Tomemos, por exemplo, a expressão “justiça climática”. Não há dia em que não a ouçamos mencionada em jornais televisivos, com justiceira convicção. No entanto, não há nenhuma ideia precisa à qual ela se refira. Aponta, quando muito, para uma nebulosa vaga na qual se adivinham algumas nesgas de sentido navegando num oceano desabitado de ideias.

Ou então “neoliberalismo”. Não há idiota, néscio ou esperto, que não recorra à expressão para se referir a tudo o que no universo lhe parece merecedor da sua virtuosa reprovação. Acontece que “neoliberalismo” possui um carácter tão difuso que a inconsequência no uso da palavra é uma fatalidade sem apelo. Se a expressão se refere a um conceito, é a um conceito que o mais das vezes é tão vazio como o de uma faca sem cabo à qual foi retirada a lâmina.

Ou, por último, “nem de esquerda, nem de direita”. Admito perfeitamente que, no foro íntimo, tal como na reflexão, filosófica ou outra, não se seja nem de direita nem de esquerda. De facto, não se trata de um direito: é uma obrigação, tanto quanto se visa a verdade. Acontece, no entanto, que transportar essa dimensão individual para a esfera política, em que, entre outras coisas, se vota num determinado partido, é, salvo em situações particulares, cometer o que tecnicamente se chama uma anfibolia: confundir o que releva de uma faculdade com o que releva de uma outra. Por mim, poupo-me a descrever as circunvoluções da minha alma. A fenomenologia do espírito de cada um a cada um diz respeito. O que eu sei é que, politicamente, o que conta é o voto, e o voto é um gesto que, apesar de não trazer consigo a fé, representa uma posição. Tudo o resto é escapatória reles ou mistificação deliberada. Pelo voto, sou de direita, como, pelo voto, outros são de esquerda.

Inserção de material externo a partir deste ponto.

Lemma cleanup_lookup_wf w pre key ref post w' r : wf w → running w = pre ++ CleanupStart key ref :: post → cleanup_lookup w key ref = (w', r) →
  wf (with_running w' (next_threads pre post r)).
Proof.
  intros Hw Hr E. unfold cleanup_lookup in E.
  assert (w' = w ∧ r = CleanupLock key ref <$> wrappedClients w !! key) as [-> ->] by (destruct (wrappedClients w !! key); by injection E as <- <-).
  apply (keep_wf w pre (CleanupStart key ref) post); try done.
  - intros k i e [[[= <- ->] Hne]|?] Hk; [|done]. rewrite Hk in Hne. done.
  - intros t' c. destruct (wrappedClients w !! key); [|done]. by intros [= <-].
  - intros t' i. destruct (wrappedClients w !! key) as [j|] eqn:Ej; [|done]. intros [= <-] [[? ?]|(k & x & [= _ _ <-])]; [done|].
    destruct (wf_table w Hw key j Ej) as (e & He & _). by exists e.
Qed.
Lemma cleanup_locked_wf w pre key ref i post w' r : wf w → running w = pre ++ CleanupLock key ref i :: post → cleanup_locked w key ref i = (w', r) →
  wf (with_running w' (next_threads pre post r)).
Proof.
  intros Hw Hr E. destruct (wf_found w Hw (CleanupLock key ref i) i) as [e He]; [rewrite Hr; apply elem_of_others; by left|right; by exists key, ref|].
  unfold cleanup_locked in E. rewrite He in E. destruct (bool_decide (e_ref e = ref) && bool_decide (alive w !! e_ref e = None)) eqn:Eb; injection E as <- <-.
  - apply andb_prop in Eb as [_ Ha%bool_decide_eq_true]. apply (remove_wf w pre (CleanupLock key ref i) post None key i e); try done; [|by left].
    by intros k x j [= -> _ ->].
  - apply (keep_wf w pre (CleanupLock key ref i) post); try done. intros k j x [[? _]|[= -> -> ->]] Hk Hx; [done|]. rewrite He in Hx. injection Hx as <-.
    rewrite bool_decide_true in Eb by done. cbn [andb] in Eb. apply bool_decide_eq_false in Eb. by apply not_eq_None_Some in Eb.
Qed.
(* ===== verification/Providers.v ===== *)
(** The providers Init builds: InitTracer (internal/trace/trace.go), InitLogger
    (internal/log/provider.go) and InitMeter (internal/metrics/metrics.go, with
    resourceexporter.go and scrapelog.go). What they are given by the OTLP exporters, the
    SDK, the Prometheus client and the network is a parameter; what they open, and close
    when they fail, is a list of calls. *)
From S2P Require Import Prelude Utf8 GoStrings GoCodec GoNum Attribute ExportStats Repeat ResourceKeys Options Resource.
From S2P Require Import MetricCap MetricRewrite MetricRules MetricViews Views.

(** * Endpoints and headers of an exporter *)
Inductive otlp_option :=
  | WithEndpointURL (url : bytes) | WithEncodingProtobuf | WithURLPath (path : bytes) | WithHeaders (headers : list (bytes * bytes)).
Section endpoints.
Context `{L : GoLib}.
(** The default path of a signal, for a bare endpoint; the exporters would send to "/". *)
Definition bare_path (endpoint path : bytes) : list otlp_option :=
  match url_Parse endpoint with Some u => if bool_decide (Path u = []) then [WithURLPath path] else [] | None => [] end.
Definition with_headers (headers : list (bytes * bytes)) : list otlp_option := if bool_decide (headers = []) then [] else [WithHeaders headers].
Definition trace_options (endpoint : bytes) (headers : list (bytes * bytes)) : list otlp_option :=
  [WithEndpointURL endpoint; WithEncodingProtobuf] ++ bare_path endpoint #"/v1/traces" ++ with_headers headers.
Definition metric_options (endpoint : bytes) (headers : list (bytes * bytes)) : list otlp_option :=
  [WithEndpointURL endpoint] ++ bare_path endpoint #"/v1/metrics" ++ with_headers headers.
Definition set_Path (u : URL) (p : bytes) : URL := {|
  Scheme := Scheme u; Opaque := Opaque u; User := User u; Host := Host u; Path := p; RawPath := RawPath u;
  OmitHost := OmitHost u; ForceQuery := ForceQuery u; RawQuery := RawQuery u; Fragment := Fragment u; RawFragment := RawFragment u |}.
Definition logEndpointURL (endpoint : bytes) : option bytes :=
  match url_Parse endpoint with
  | None => None
  | Some u => let p := TrimRight (Path u) #"/" in Some (url_String (set_Path u (if bool_decide (p = []) then #"/v1/logs" else p)))
  end.
End endpoints.

(** * InitTracer and InitLogger *)
Inductive pcall := CreateExporter (opts : list otlp_option) | CreateProvider | ShutdownExporter | ShutdownProvider
  | StartRuntime | Listen | Serve | CloseListener | ShutdownServer | RegisterFailures.
Section signals.
Context `{L : GoLib} {R Sampler Processor : Type}.
(** A TracerProvider's options, in order: what it batches to counts failures where
    there is a recorder. *)
Inductive tracer_option :=
  | WithResource (res : R) | WithSampler (s : Sampler) | WithSpanProcessor (p : Processor) | WithBatcher (counted : bool).
Definition tracer_options (res : R) (sampler : option Sampler) (processors : list (option Processor)) (failures : bool) : list tracer_option :=
  [WithResource res] ++ match sampler with Some s => [WithSampler s] | None => [] end
  ++ (WithSpanProcessor <$> omap id processors) ++ [WithBatcher failures].
(** [new_exporter] is the error of creating the exporter, if any. *)
Definition InitTracer (endpoint : bytes) (headers : list (bytes * bytes)) (res : R) (sampler : option Sampler) (failures : bool)
    (processors : list (option Processor)) (new_exporter : list otlp_option → option bytes) : list pcall * (bytes + list tracer_option) :=
  let opts := trace_options endpoint headers in
  match new_exporter opts with
  | Some err => ([], inl (#"failed to create OTLP trace exporter: " ++ err))
  | None => ([CreateExporter opts; CreateProvider], inr (tracer_options res sampler processors failures))
  end.
Definition InitLogger (endpoint : bytes) (headers : list (bytes * bytes)) (new_exporter : list otlp_option → option bytes) : list pcall * option bytes :=
  match logEndpointURL endpoint with
  | None => ([], Some #"invalid OTLP endpoint: it is not a valid URL")
  | Some url =>
    let opts := [WithEndpointURL url] ++ with_headers headers in
    match new_exporter opts with
    | Some err => ([], Some (#"failed to create OTLP log exporter: " ++ err))
    | None => ([CreateExporter opts; CreateProvider], None)
    end
  end.
End signals.

(** * The exporter of the metrics *)
Section pipeline.
Context `{S : AttributeSets} {F E T M : Type} `{NumF : !Number F} {R : Type}.
Abbreviation ScopeMetrics := (@ScopeMetrics F E T M).
(** A batch: the Resource it is exported with, and the metrics. *)
Definition batch : Type := R * list ScopeMetrics.
(** What the exporters keep, and what went out. *)
Record xstate := { limiter : Limiter; recorder : option Recorder; sent : list batch }.
Definition exporter : Type := batch → xstate → xstate * option bytes.
(** The OTLP exporter; [answer] is the collector's. *)
Definition otlp (answer : batch → option bytes) : exporter := λ rm st,
  ({| limiter := limiter st; recorder := recorder st; sent := sent st ++ [rm] |}, answer rm).
Definition MetricExporter (inner : exporter) : exporter := λ rm st,
  let '(st, err) := inner rm st in
  ({| limiter := limiter st; recorder := (λ r, (Export_ r SignalMetrics err).1) <$> recorder st; sent := sent st |}, err).
Definition NewExporter (inner : exporter) : exporter := λ rm st,
  let '(l, sms) := Rewrite (limiter st) rm.2 in inner (rm.1, sms) {| limiter := l; recorder := recorder st; sent := sent st |}.
Definition withGuardedResource (inner : exporter) (res : R) : exporter := λ rm st, inner (res, rm.2) st.
(** initOTLP, from the inside out; [failures] is whether there is a recorder. *)
Definition cappedExporter (c : MetricRules.Config) (failures : bool) (res : R) (answer : batch → option bytes) : exporter :=
  let e := otlp answer in
  let e := if failures then MetricExporter e else e in
  let e := if bool_decide (otlpCapRules c = []) then e else NewExporter e in
  withGuardedResource e res.
Definition fresh_exports (c : MetricRules.Config) (failures : bool) : xstate :=
  {| limiter := NewLimiter (otlpCapRules c); recorder := if failures then Some (wrap_exporter zero_recorder SignalMetrics) else None; sent := [] |}.
Fixpoint export_all (e : exporter) (batches : list batch) (st : xstate) : xstate * list (option bytes) :=
  match batches with
  | [] => (st, [])
  | rm :: batches => let '(st, err) := e rm st in let '(st, errs) := export_all e batches st in (st, err :: errs)
  end.
(* ===== verification/TargetInfo.v ===== *)
(** internal/metrics/targetinfo.go: the target_info collector InitMeter registers on the
    pull path. What prometheus.NewDesc and NewConstMetric refuse is an interface. *)
From S2P Require Import Prelude Utf8 GoStrings Utf8Valid Attribute PromLabel ResourceKeys.

(** client_golang's NewConstMetric, for a family name, its help, label names and values:
    the error, if any. *)
Class PromApi := { NewConstMetric : bytes → bytes → list bytes → list bytes → option bytes }.
(** It accepts distinct label names of the data model, without the internal prefix, with
    as many values, each of them valid UTF-8. *)
Class PromLaws (P : PromApi) := {
  NewConstMetric_accepts name help keys values :
    valid_label name → NoDup keys → Forall (λ l, valid_label l ∧ prefixb #"__" l = false) keys →
    length keys = length values → Forall (λ v, ValidString v = true) values → NewConstMetric name help keys values = None;
}.

Section collector.
Context `{P : PromApi} (value_String : attr_value → bytes).
Definition targetInfoName : bytes := #"target_info".
Definition targetInfoHelp : bytes := #"Target metadata".
(** A collector: the labels of its one sample, whose value is 1. *)
Record targetInfoCollector := { label_names : list bytes; label_values : list bytes }.
Definition newTargetInfoCollector (res : option (list KeyValue)) : bytes + targetInfoCollector :=
  let '(keys, values) := targetInfoLabels value_String res in
  match NewConstMetric targetInfoName targetInfoHelp keys values with
  | Some err => inl (#"metrics: build target_info: " ++ err)
  | None => inr {| label_names := keys; label_values := values |}
  end.

(** Values come from the attributes. *)
Lemma target_values (Q : bytes → Prop) attrs keys values :
  Forall (λ kv : KeyValue, Q (value_String kv.2)) attrs → Forall Q values →
  Forall Q (foldl (target_step value_String) (keys, values) attrs).2.
Proof.
  intros Ha. revert keys values. induction Ha as [|kv attrs Hkv _ IH]; intros keys values Hv; [done|].
  cbn [foldl]. unfold target_step at 2. cbv beta iota zeta. destruct (_ || _); [by apply IH|]. case_bool_decide; [by apply IH|].
  apply IH, Forall_app. split; [done|by apply Forall_singleton].
Qed.

(** The collector is made for every Resource whose values are valid UTF-8, whatever its
    keys are, and InitMeter does not fail on account of it; it shows each label once, and
    every attribute whose label it may show. *)
Theorem target_info_made `{!PromLaws P} (attrs : list KeyValue) (Hv : Forall (λ kv : KeyValue, ValidString (value_String kv.2) = true) attrs) :
  ∃ c, newTargetInfoCollector (Some attrs) = inr c
  ∧ NoDup (label_names c) ∧ length (label_names c) = length (label_values c)
  ∧ ∀ kv, kv ∈ attrs → target_label (label kv) → hasAlphanumeric kv.1 = true → label kv ∈ label_names c.
Proof.
  pose proof (targetInfoLabels_spec value_String attrs) as H. pose proof (target_values (λ v, ValidString v = true) attrs [] [] Hv ltac:(constructor)) as Hval.
  unfold newTargetInfoCollector. cbn [targetInfoLabels] in *. destruct (foldl _ _ attrs) as [keys values]. destruct H as (Hnd & Hlen & Hl & Hall).
  rewrite NewConstMetric_accepts; [by eexists|by apply (bool_decide_unpack _)|done|by apply Forall_forall|done|done].
Qed.
End collector.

Querem saber uma coisa, amigos e amigas? Andamos condenados a viver num mundo em que a maioria das palavras públicas servem quase apenas para comunicar farrapos de ideias mal remendadas e sem contacto que não seja precário e aleatório com a realidade. Isto emperra o pensamento – e emperra a vida. Mas temos que aguentar a triste época. Nesse sentido, um sentido preciso e limitado, há uma coisa de que precisamos muito, se queremos manter alguma sanidade mental: chama-se, desta vez com propriedade, resiliência. Resiliência, sem aspas, para aguentar a “resiliência”.